"I mean," he continued, "that sometimes these growths seem to be trying to develop into—into organisms. I've seen them, for instance—every surgeon has—with bones developing. I've seen one with a rather perfect jaw-bone, and little teeth, and hair. As if," he added, "it were making a sort of attempt to become human, in a primitive, disorganized fashion. Now do you see what I mean?"
"Yes," said the girl, with a violent shudder. "Dr. Carl, that's horrible!"
"Life sometimes is," he agreed. "Well," he continued slowly, "I opened up our patient's skull at the point where the fluoroscope indicated the bullet. I trephined it, and there, pierced by the shot, was this—" He hesitated, "—this tumor."
"Did you—remove it?"
"Of course. But it wasn't a natural sort of brain tumor, Honey. It was a little cerebrum, apparently joined to a Y-shaped branch of the spinal cord. A little brain, Pat—no larger than your small fist, but deeply convoluted, and with the pre-Rolandic area highly developed."

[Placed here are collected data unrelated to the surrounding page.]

(** C7 (amended). Without a password ([null] or the empty string), for
    every name, default value and codec, [useReactiveEncryptedStorage]
    does not fail: it shows the error, and its promise is fulfilled,
    with what [ElMessage.error] returned in place of a store. It reads
    no slot and writes none: the only effect is the message, and the
    persisted slots and the random source are as they were. *)
Theorem no_password_fulfilled_without_storage_access {T : Type}
    (falsy : T -> bool) (encode : T -> Rand js_string)
    (decode : js_string -> js_error + T)
    (storagePassword : option js_string) (name : js_string)
    (defaultValue : T) (w : world) :
  truthy storagePassword = false ->
  useReactiveEncryptedStorage_promise falsy encode decode storagePassword
    name defaultValue w
  = (inr (MessageHandle PasswordNotSet),
     World (localStorage w) (effects w ++ [ElMessageError PasswordNotSet])
       (random w)).
Proof.
  intros Hpw. unfold useReactiveEncryptedStorage_promise.
  by rewrite (no_password_no_storage_access falsy encode decode
                storagePassword name defaultValue w Hpw).
Qed.

(** C7 as stated fails: without a password the promise of
    [useReactiveEncryptedStorage] is fulfilled, not rejected; no error
    reaches the caller. *)
Lemma no_password_is_fulfilled :
  let w := World {[ js "eth-accounts" := js "blob" ]} [] Toy.counting in
  let settled :=
    (useReactiveEncryptedStorage_promise
       (fun s : js_string => bool_decide (s = []))
       (fun data => encryptData (H := Toy.primitives) data (js "pw"))
       (fun data => decryptData (H := Toy.primitives) data (js "pw"))
       None (js "eth-accounts") [] w).1 in
  settled = inr (MessageHandle PasswordNotSet)
  /\ forall e : js_error, settled <> inl e.
Proof. cbn zeta. split; [reflexivity|]. intros e. discriminate. Qed.

(** Opening a store with the cipher as its codec and no password. *)
Lemma no_password_fulfilled_without_storage_access_witness :
  let w := World {[ js "eth-accounts" := js "blob" ]} [] Toy.counting in
  truthy None = false
  /\ useReactiveEncryptedStorage_promise
       (fun s : js_string => bool_decide (s = []))
       (fun data => encryptData (H := Toy.primitives) data (js "pw"))
       (fun data => decryptData (H := Toy.primitives) data (js "pw"))
       None (js "eth-accounts") [] w
     = (inr (MessageHandle PasswordNotSet),
        World {[ js "eth-accounts" := js "blob" ]}
          [ElMessageError PasswordNotSet] Toy.counting).
Proof.
  cbn zeta. split; [reflexivity|].
  apply (no_password_fulfilled_without_storage_access
           (fun s : js_string => bool_decide (s = []))).
  reflexivity.
Defined.
(** * The tenant user store (tenant/storage_user.go) over an abstract
      key-value transaction.

    The store keeps two tables inside a caller-supplied transaction: the
    primary table [userBucket] (encoded id -> serialized user) and the
    name index [userIndex] (name -> encoded id).  The operations below are
    transcribed from the Go functions of the same name; the transaction,
    the identifier codec, the JSON codec and the page-size constants are
    collaborators that live outside this file's source and are modelled
    separately. *)

From Stdlib Require Import ZArith NArith String Ascii List Lia.
From stdpp Require Import base option list gmap strings sorting.

Local Open Scope Z_scope.
Local Open Scope string_scope.

(** Go's [[]byte] and [string] are both byte sequences; [[]byte(s)] is the
    identity on them. *)
Abbreviation bytes := string (only parsing).

(** ** Errors *)

(** Modelled from the spec: the error values built by [tenant/errors.go]
    and package [kv], which are not part of the source file.  Go's [error]
    is one open type; each constructor below is one of the sentinels or
    wrapping constructors the store mentions, and a wrapper keeps the
    cause it wraps. *)
Inductive error : Type :=
  | ErrKeyNotFound                          (* kv.ErrKeyNotFound *)
  | KVFault (msg : string)                  (* any other failure of the kv collaborator *)
  | ErrInvalidID                            (* failure of ID.Encode / ID.Decode *)
  | JSONError (msg : string)                (* failure of encoding/json *)
  | NotUniqueError                          (* kv.NotUniqueError *)
  | ErrUserNotFound
  | InvalidUserIDError (err : error)
  | ErrCorruptID (err : error)
  | ErrCorruptUser (err : error)
  | ErrUnprocessableUser (err : error)
  | ErrInternalServiceError (err : error).

Inductive result (A : Type) : Type :=
  | Ok (a : A)
  | Err (e : error).
Arguments Ok {A} a.
Arguments Err {A} e.

Definition mapErr {A} (wrap : error -> error) (r : result A) : result A :=
  match r with
  | Ok a => Ok a
  | Err e => Err (wrap e)
  end.

Definition rbind {A B} (r : result A) (k : A -> result B) : result B :=
  match r with
  | Ok a => k a
  | Err e => Err e
  end.

Notation "'let?' x ':=' r 'in' k" := (rbind r (fun x => k))
  (at level 10, x pattern, r at level 100, k at level 200).

(** [kv.IsNotFound] *)
Definition IsNotFound {A} (r : result A) : bool :=
  match r with
  | Err ErrKeyNotFound => true
  | _ => false
  end.

(** ** Data model *)

(** [influxdb.ID] is an unsigned 64-bit number. *)
Abbreviation ID := N (only parsing).

Inductive Status : Type := Active | Inactive.

Record User : Type := mkUser {
  UserID : ID;
  Name : string;
  UserStatus : Status
}.

(** [influxdb.UserUpdate]: both fields are pointers, [None] is nil. *)
Record UserUpdate : Type := mkUserUpdate {
  UpdName : option string;
  UpdStatus : option Status
}.

(** [influxdb.FindOptions], the two fields the store reads (Go [int]). *)
Record FindOptions : Type := mkFindOptions {
  Limit : Z;
  Offset : Z
}.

"What's pre-Rolandic, Dr. Carl?" asked Pat, shivering.
"The seat of the motor nerves. The home, you might say, of the will. This brain was practically all will—and I wonder," he said musingly, "if that explains the ungodly, evil fascination the creature could command. A brain that was nothing but pure will-power, relieved by its parasitic nature of all the distractions of a directing body! I wonder—" He fell silent.
"Tell me the rest!" she said frantically.
"That's all, Honey. I removed it, and I guess I'm the only surgeon in the world who ever removed a brain from a human skull without killing the patient! Luckily, he had two of them!"
"Oh God!" murmured the girl faintly. She turned to Horker. "But he will live?"